Looking at Mage_Sales_Model_Order_Shipment_Api::create(), it seems like a one-stop-shop for generating a shipment as the most basic details needed to create the shipment is only an order increment_id.

This is a hack that shouldn't be used by any module or extension. This API is meant to be consumed by features exposed via XML RPC / SOAP API requests and is intentionally basic to eliminate multiple step API requests.

Eventually Method 3 gets to the nitty-gritty, though, and via a call to Mage_Sales_Model_Order, it calls prepareShipment, which is a higher-order abstraction for the familiar Method 2 above:

public function prepareShipment($qtys = array())
{
    $shipment = Mage::getModel('sales/service_order', $this)->prepareShipment($qtys);
    return $shipment;
}

Key differentiator here - if you need a shipment, don't mind hacks, and only have an increment_id - use this method. Also useful information if you prefer to handle this via the SOAP API.

I hope that helps.


The key thing here is that methods 1 and 2 don't work...

I agree with @philwinkle though, method 3 is hacky. The API functions shouldn't really be called in a non-API context. You never know what future releases may bring to break this kind of code.

So what does that leave? Well, methods 1 and 2 aren't broken exactly. It's just that they only do part of the job. Here's what they should look like:

Note: for brevity, the following code snippets will add all eligible items to the shipment. If you just want to ship part of an order, you'll have to modify certain parts of the code - hopefully I've given you enough to go on, though.

Method 1

If you look at the code in app/code/core/Mage/Sales/Model/Order/Shipment/Api.php (as used in method 3) you'll see that in addition to $convertor->toShipment($order) it also calls $item = $convertor->itemToShipmentItem($orderItem), $item->setQty($qty) and $shipment->addItem($item) for every eligible order item. Yep, Magento really is that lazy, you have to coax it through every. Single. Step. Then you have to jump through a few more hoops to actually save the shipment in the database.
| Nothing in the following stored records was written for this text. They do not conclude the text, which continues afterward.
(** C10. Every response of ExecuteHandler is one of the two plain-text
    errors (wrong method, undecodable body), which carry no output, or a
    JSON payload in which a non-empty error field comes with empty stdout
    and stderr fields. The two payloads built by sendErrorResponse (session
    creation failed, timeout) carry no output; and when ExecuteCode
    returned an error with empty stderr, the captured stdout is cleared
    from the response. *)
Theorem error_response_has_no_output (cfg : handler.Config) (r : handler.Request)
    (env : handler.Env) (w : World) :
  let resp := (handler.ExecuteHandler python Quote cfg r env w).1 in
  (resp = handler.HttpError 405 ("Invalid request method" +:+ nl) \/
   resp = handler.HttpError 400 handler.invalid_payload \/
   exists p, resp = handler.JSON p /\
     (models.Error p <> "" -> models.Stdout p = "" /\ models.Stderr p = "")) /\
  (forall id msg, handler.sendErrorResponse id msg =
     handler.JSON {| models.RID := id; models.Stdout := ""; models.Stderr := "";
                     models.Error := msg |}) /\
  (forall id out e c, c <> Some DeadlineExceeded ->
     handler.respond id (out, "", Some e) c =
       handler.JSON {| models.RID := id; models.Stdout := ""; models.Stderr := "";
                       models.Error := Error_text e |}).
Proof.
  split_and!.
  - unfold handler.ExecuteHandler.
    destruct (negb (String.eqb (handler.Method r) "POST")); [by left |].
    destruct (handler.Body r) as [req|]; [| right; by left].
    right. right.
    destruct (GetOrCreateSession _ _ w) as [[l | e] w1] eqn:Hg.
    + apply GetOrCreateSession_allocated in Hg as [s Hs].
      unfold ExecuteCode_at. rewrite Hs.
      destruct (ExecuteCode python Quote s _ _ _ (fs w1)) as [[res s'] fs']. simpl.
      rewrite lookup_insert_eq.
      destruct (handler.respond (ID s') res _) as [st body | p |] eqn:Hresp.
      * exfalso. destruct res as [[o x] err]. unfold handler.respond, handler.sendErrorResponse in Hresp.
        by destruct (ctx_Err _ _) as [[]|].
      * exists p. split; [done |]. exact (respond_error_no_output _ _ _ _ Hresp).
      * exfalso. destruct res as [[o x] err]. unfold handler.respond, handler.sendErrorResponse in Hresp.
        by destruct (ctx_Err _ _) as [[]|].
    + eexists. split; [reflexivity |]. simpl. done.
  - done.
  - intros id out e c Hc. unfold handler.respond.
    by destruct c as [[]|].
Qed.
Definition tokens (s : string) : Completion (list Segment) :=
  segments (S (String.length s)) s.

(** [Output] nodes, over a [TemplateData] or over the expression. *)
Definition node_of (seg : Segment) : Node :=
  match seg with
  | Lit _ => MkNode false (Some [MkNode true None])
  | Expr _ => MkNode false (Some [MkNode false None])
  end.

Definition nunjucks_parse (input : string) : Completion (list Node) :=
  cbind (tokens input) (fun segs => Normal (map node_of segs)).

Fixpoint remove_spaces (s : string) : string :=
  match s with
  | "" => ""
  | String c s' => if is_space c then remove_spaces s' else String c (remove_spaces s')
  end.

Definition strip_suffix (suffix s : string) : option string :=
  let n := String.length s - String.length suffix in
  if bool_decide (str_drop n s = suffix) && bool_decide (String.length suffix <= String.length s)
  then Some (str_take n s) else None.

Definition strip_parens (s : string) : string :=
  match s with
  | String "(" s' =>
      match strip_suffix ")" s' with
      | Some inner => inner
      | None => s
      end
  | _ => s
  end.

Fixpoint split_dots (cur s : string) : list string :=
  match s with
  | "" => [cur]
  | String c s' =>
      if bool_decide (c = "."%char) then cur :: split_dots "" s'
      else split_dots (cur +:+ String c "") s'
  end.

Definition is_ident_char (c : ascii) : bool :=
  let n := nat_of_ascii c in
  (bool_decide (48 <= n) && bool_decide (n <= 57))
  || (bool_decide (65 <= n) && bool_decide (n <= 90))
  || (bool_decide (97 <= n) && bool_decide (n <= 122))
  || bool_decide (n = 95) || bool_decide (n = 45).

Fixpoint is_ident (s : string) : bool :=
  match s with
  | "" => true
  | String c s' => is_ident_char c && is_ident s'
  end.

Definition steps_value (steps : gmap string StepEntry) : Value :=
  VObject (map (fun kv => (fst kv, VObject [("output", output (snd kv))])) (map_to_list steps)).

Definition secrets_value (secrets : option (gmap string string)) : Value :=
  match secrets with
  | Some m => VObject (map (fun kv => (fst kv, VString (snd kv))) (map_to_list m))
  | None => VUndefined
  end.

Definition lookup_variable (name : string) (context : TemplateContext) : Value :=
  if bool_decide (name = "parameters") then ctx_parameters context
  else if bool_decide (name = "steps") then steps_value (ctx_steps context)
  else if bool_decide (name = "secrets") then secrets_value (ctx_secrets context)
  else if bool_decide (name = "user") then ctx_user context
  else if bool_decide (name = "true") then VBool true
  else if bool_decide (name = "false") then VBool false
  else VUndefined.

Definition lookup_path (path : list string) (context : TemplateContext) : Value :=
  match path with
  | [] => VUndefined
  | name :: members => fold_left (fun v key => member key v) members (lookup_variable name context)
  end.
So method 1 should look like this:

$convertor = Mage::getModel('sales/convert_order');
$shipment = $convertor->toShipment($order);
foreach ($order->getAllItems() as $orderItem) {
    if ($orderItem->getQtyToShip() && !$orderItem->getIsVirtual()) {
        $item = $convertor->itemToShipmentItem($orderItem);
        $item->setQty($orderItem->getQtyToShip());
        $shipment->addItem($item);
    }
}
$shipment->register();
$order->setIsInProcess(true);
Mage::getModel('core/resource_transaction')
         ->addObject($shipment)
         ->addObject($order))
         ->save();

Method 2

First off, you have a call to $this->_getItemQtys() which will of course only work in certain classes (ones that have or inherit a _getItemQtys function, natch). So that needs to change, and as with method 1, you also need to flesh out the process.

Looking in app/code/core/Mage/Adminhtml/controllers/Sales/Order/ShipmentController.php it's a slightly better situation with this approach - it seems the items are converted along with the shipment itself. But you do still just get back a transient object, that you have to save to the database yourself, like so:

$itemQtys = array();
foreach ($order->getAllItems() as $orderItem) {
    if ($orderItem->getQtyToShip() && !$orderItem->getIsVirtual()) {
        $itemQtys[$orderItem->getId()] = $orderItem->getQtyToShip();
    }
}
$shipment = Mage::getModel('sales/service_order', $order)->prepareShipment($itemQtys);
$shipment->register();
$order->setIsInProcess(true);
Mage::getModel('core/resource_transaction')
         ->addObject($shipment)
         ->addObject($order)
         ->save();

I'd also recommend adding a little error-checking in there, e.g. to make sure your shipment actually contains any items before you register() it.

Which is best?

I'd say it's a matter of opinion. I haven't done any benchmark tests but I'm pretty confident the difference in speed between the two methods would be negligible. As for code size & readability there's not much between them.

I do like method 2 for not having to explicitly convert all the items in the order, but it does still require you to go through them to extract the quantities. For a nice small code footprint, method 3 would be my favourite! But as a software engineer I can't recommend it. So I'll plump for method 2.